Transient adhesion mediated by ligand-receptor interaction on surfaces of variable nanotopography

Abstract

Surface microtopography and nanotopography have been shown to influence cell adhesion and function, including proliferation and differentiation, leading both to fundamental questions and practical applications in the field of biomaterials and nanomedicine. However, the mechanisms of how cells sense topography remain obscure. In this study, we measured directly the effect of nanotopography on the kinetics of association and dissociation of ligand–receptor bonds, which are critically involved in the first steps of cell adhesion. We designed models of biological functionalised surfaces with controlled roughness varying from 2 to 400 nm of root mean square, and controlled ligand density. Tests of transient adhesion of receptor–coated microspheres on these surfaces were performed, using a laminar flow chamber assay.
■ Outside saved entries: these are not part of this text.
(** * uiotest: the UIO interrupt tester of tester/src/main.c

    The program opens a UIO character device, maps the AXI GPIO register
    window, arms the peripheral's interrupt and then loops forever:
    unmask (write), wait (blocking read), acknowledge.

    The embedding separates what the program asks for from what the
    platform answers.  A C function becomes a finite tree of requests
    ([prog]): every system call, library call and volatile register access
    is a node whose children are indexed by the answer.  The [while (1)]
    loop is unrolled [fuel] times and then ends in [Diverge], which stands
    for a loop that is still running.  A [Platform] gives the answers, and
    [run] threads the platform state through a tree, records the events in
    program order and delivers SIGINT to the installed handler between two
    requests. *)

From Stdlib Require Import ZArith List String Bool Lia.
Import ListNotations.
Open Scope string_scope.
Open Scope list_scope.
Open Scope Z_scope.

(** ** C data model *)

(** [unsigned long] and [size_t] have the same width on Linux: four bytes
    on the 32-bit targets, eight on the 64-bit ones. *)
Inductive data_model : Set := ILP32 | LP64.

Definition sizeof_long (dm : data_model) : Z :=
  match dm with ILP32 => 4 | LP64 => 8 end.

Definition to_ulong (dm : data_model) (z : Z) : Z :=
  z mod 2 ^ (8 * sizeof_long dm).
(** After the two positive checks, what is left of [createPreview]. *)
Lemma verifyAndPublish_entry sitePath id w :
  let dist := Path.join sitePath "dist" in
  let pub := Path.join (LocalServer.PUBLIC_DIR root) id in
  Fs.exists_at (fs w) (Path.resolve dist) = true →
  Fs.exists_at (fs w) (Path.resolve (Path.join dist "index.html")) = true →
  verifyAndPublish env root sitePath id w
  = (Fs.ensureDir pub ;;;
     Fs.copy env dist pub ;;;
     LocalServer.verifyBuildArtifacts pub LocalServer.defaultRequiredFiles ;;;
     let* listing := Fs.readdir pub in
     ret (BodyPreview ("/preview/" +:+ id) id))
      (emit (EvPathExists (Path.join dist "index.html") true)
         (emit (EvPathExists dist true) w)).
Proof.
  intros dist pub Hd Hi. unfold verifyAndPublish. fold dist pub.
  unfold bind at 1, Fs.pathExists at 1. rewrite Hd.
  unfold bind at 1. rewrite verify_default. fold dist.
  cbn [fs emit]. by rewrite Hi.
Qed.
Lemma try_move_shape self a b cell d_cell g_cell i_cell p g next :
  shape_ok a b g ->
  shape_ok a b (try_move LOG_SCALED self cell d_cell g_cell i_cell p g next).
Proof.
  intros Hshape. unfold try_move. destruct next as [rf|]; [|done].
  destruct (same_cell _ g_cell); simpl;
    (match goal with
     | |- context [match ?ms with Some _ => _ | None => _ end] => destruct ms
     end; [|done]); by apply paths_append_shape.
Qed.

Lemma move_target_inj k k' r c : move_target k r c = move_target k' r c -> k = k'.
Proof. destruct k, k'; simpl; intros [=]; try done; lia. Qed.

(** One turn of the loop over the neighbours is one extension. *)
Lemma try_move_extend self g0 g r c cell path k :
  shape_ok (a self) (b self) g0 ->
  grid_get g0 r c = Some cell ->
  try_move LOG_SCALED self (ref cell)
    (ref <$> grid_get g0 (r + 1) c) (ref <$> grid_get g0 (r + 1) (c + 1))
    (ref <$> grid_get g0 r (c + 1)) path g
    (ref <$> grid_get g0 (move_target k r c).1 (move_target k r c).2)
  = match grid_get g0 (move_target k r c).1 (move_target k r c).2 with
    | None => g
    | Some next =>
        match extend LOG_SCALED self (ref cell) k (ref next) path with
        | None => g
        | Some new_path => paths_append g (ref next) new_path
        end
    end.
Proof.
  intros Hshape Hcell.
  destruct (grid_get g0 (move_target k r c).1 (move_target k r c).2)
    as [next|] eqn:Hnext; [|done].
  simpl. unfold try_move, extend, move_score.
  destruct (shape_grid_get _ _ _ _ _ _ Hshape Hnext) as (Href & _ & _).
  rewrite Href, !(same_cell_neighbour _ _ _ _ _ _ _ Hshape).
  unfold get_a_element, get_b_element.
  destruct k; simpl in *.
  - rewrite (bool_decide_eq_false_2 (_ ∧ r + 1 = r + 1 ∧ c = c + 1)) by lia.
    rewrite (bool_decide_eq_true_2 (_ ∧ r + 1 = r + 1 ∧ c = c)) by eauto.
    rewrite (bool_decide_eq_false_2 (_ ∧ r + 1 = r ∧ c = c + 1)) by lia.
    match goal with |- match ?x with _ => _ end = _ => by destruct x end.
  - rewrite (bool_decide_eq_true_2 (_ ∧ r + 1 = r + 1 ∧ c + 1 = c + 1)) by eauto.
    rewrite (bool_decide_eq_false_2 (_ ∧ r + 1 = r + 1 ∧ c + 1 = c)) by lia.
    rewrite (bool_decide_eq_false_2 (_ ∧ r + 1 = r ∧ c + 1 = c + 1)) by lia.
    match goal with |- match ?x with _ => _ end = _ => by destruct x end.
  - rewrite (bool_decide_eq_false_2 (_ ∧ r = r + 1 ∧ c + 1 = c + 1)) by lia.
    rewrite (bool_decide_eq_false_2 (_ ∧ r = r + 1 ∧ c + 1 = c)) by lia.
    rewrite (bool_decide_eq_true_2 (_ ∧ r = r ∧ c + 1 = c + 1)) by eauto.
    match goal with |- match ?x with _ => _ end = _ => by destruct x end.
Qed.

(** The same turn, as growth of the grid. *)
Lemma grows_try_move self g0 g r0 c0 cell path k :
  shape_ok (a self) (b self) g0 -> shape_ok (a self) (b self) g ->
  grid_get g0 r0 c0 = Some cell ->
  grows g
    (try_move LOG_SCALED self (ref cell)
       (ref <$> grid_get g0 (r0 + 1) c0) (ref <$> grid_get g0 (r0 + 1) (c0 + 1))
       (ref <$> grid_get g0 r0 (c0 + 1)) path g
       (ref <$> grid_get g0 (move_target k r0 c0).1 (move_target k r0 c0).2))
    (fun r c =>
       if decide ((r, c) = move_target k r0 c0)
       then option_list (extend LOG_SCALED self (cell_ref (a self) (b self) r0 c0) k
                           (cell_ref (a self) (b self) r c) path)
       else []).
Proof.
  intros Hshape0 Hshape Hcell.
  rewrite (try_move_extend self g0 g r0 c0 cell path k Hshape0 Hcell).
  destruct (shape_grid_get _ _ _ _ _ _ Hshape0 Hcell) as (Hrefc & _ & _).
  destruct (move_target k r0 c0) as [r' c'] eqn:Htarget. simpl.
  destruct (grid_get g0 r' c') as [next|] eqn:Hnext.
  - destruct (shape_grid_get _ _ _ _ _ _ Hshape0 Hnext) as (Href & _ & _).
    rewrite Href, Hrefc.
    destruct (extend _ _ _ _ _ path) as [new_path|] eqn:Hext.
    + eapply grows_ext; [|apply grows_paths_append]. intros r c. simpl.
      destruct (decide (r = r' ∧ c = c')) as [[-> ->]|Hne].
      * rewrite decide_True by done. by rewrite Hext.
      * rewrite decide_False; [done|]. intros [= -> ->]. by apply Hne.
    + eapply grows_ext; [|apply grows_refl]. intros r c. simpl.
      case_decide as Hrc; [|done]. injection Hrc as -> ->. by rewrite Hext.
  - intros r c. case_decide as Hrc.
    + injection Hrc as -> ->.
      destruct (grid_get g r' c') as [cell'|] eqn:Hcell'; [|done].
      destruct (shape_grid_get _ _ _ _ _ _ Hshape Hcell') as (_ & Hr' & Hc').
      destruct (shape_grid_get_is_Some _ _ _ _ _ Hshape0 Hr' Hc') as [? ?]. congruence.
    + destruct (grid_get g r c); simpl; [|done]. by rewrite add_paths_nil.
Qed.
We probed Intercellular Adhesion Molecule ICAM–1–anti–ICAM–1 bond adhesion kinetics in the single molecule limit on smooth and rough substrates. Frequency of adhesion did not exhibit any noticeable dependence on roughness parameter, except at high bead velocity. Detachment rate was also independent of roughness. Finally, leucocyte transient adhesion tests were performed on similar substrates, using variable activating incubating media. Here also, no strong effect of roughness was observed in these conditions. Results are rationalised in terms of the role of local geometry on the access of ligands to receptors.